YOUR INSTRUCTIONS – Give back the full listing exactly as it appears below.

THE DATA –

(** ** What a PATCH of a user hands to the store *)

(** What a map says of an attribute of type string, of type bool. *)
Definition says_string m (name s : string) : Prop :=
  match attr m name with None | Some JNull => s = "" | Some (JString s') => s = s' | _ => False end.
Definition says_bool m (name : string) (b : bool) : Prop :=
  match attr m name with None | Some JNull => b = false | Some (JBool b') => b = b' | _ => False end.
(** The user in a map, when every attribute of a user is of its type. *)
Definition user_in m : option UserResource := user_slots UserResource_zero (fun f => of_json <$> attr m f).

Lemma slot_string m f s : slot as_string "" (of_json <$> attr m f) = Some s -> says_string m f s.
Proof. unfold says_string. destruct (attr m f) as [[]|]; cbn; congruence. Qed.
Lemma slot_bool m f b : slot as_bool false (of_json <$> attr m f) = Some b -> says_bool m f b.
Proof. unfold says_bool. destruct (attr m f) as [[]|]; cbn; congruence. Qed.

Lemma user_in_says m u : user_in m = Some u ->
  says_string m "userName" (rs_UserName u) /\ says_string m "externalId" (rs_ExternalID u) /\
  says_bool m "active" (rs_Active u).
Proof.
  unfold user_in, user_slots. cbn [UserResource_zero rs_ExternalID rs_UserName rs_Active].
  intros (sc & _ & (id & _ & (ex & Hex & (un & Hun & (nm & _ & (em & _ & (ac & Hac & (mt & _ & [= <-])%bind_Some)%bind_Some
    )%bind_Some)%bind_Some)%bind_Some)%bind_Some)%bind_Some)%bind_Some.
  cbn [rs_ExternalID rs_UserName rs_Active]. auto using slot_string, slot_bool.
Qed.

SOLUTION BELOW –
(** ** What a PATCH of a user hands to the store *)

(** What a map says of an attribute of type string, of type bool. *)
Definition says_string m (name s : string) : Prop :=
  match attr m name with None | Some JNull => s = "" | Some (JString s') => s = s' | _ => False end.
Definition says_bool m (name : string) (b : bool) : Prop :=
  match attr m name with None | Some JNull => b = false | Some (JBool b') => b = b' | _ => False end.
(** The user in a map, when every attribute of a user is of its type. *)
Definition user_in m : option UserResource := user_slots UserResource_zero (fun f => of_json <$> attr m f).

Lemma slot_string m f s : slot as_string "" (of_json <$> attr m f) = Some s -> says_string m f s.
Proof. unfold says_string. destruct (attr m f) as [[]|]; cbn; congruence. Qed.
Lemma slot_bool m f b : slot as_bool false (of_json <$> attr m f) = Some b -> says_bool m f b.
Proof. unfold says_bool. destruct (attr m f) as [[]|]; cbn; congruence. Qed.

Lemma user_in_says m u : user_in m = Some u ->
  says_string m "userName" (rs_UserName u) /\ says_string m "externalId" (rs_ExternalID u) /\
  says_bool m "active" (rs_Active u).
Proof.
  unfold user_in, user_slots. cbn [UserResource_zero rs_ExternalID rs_UserName rs_Active].
  intros (sc & _ & (id & _ & (ex & Hex & (un & Hun & (nm & _ & (em & _ & (ac & Hac & (mt & _ & [= <-])%bind_Some)%bind_Some
    )%bind_Some)%bind_Some)%bind_Some)%bind_Some)%bind_Some)%bind_Some.
  cbn [rs_ExternalID rs_UserName rs_Active]. auto using slot_string, slot_bool.
Qed.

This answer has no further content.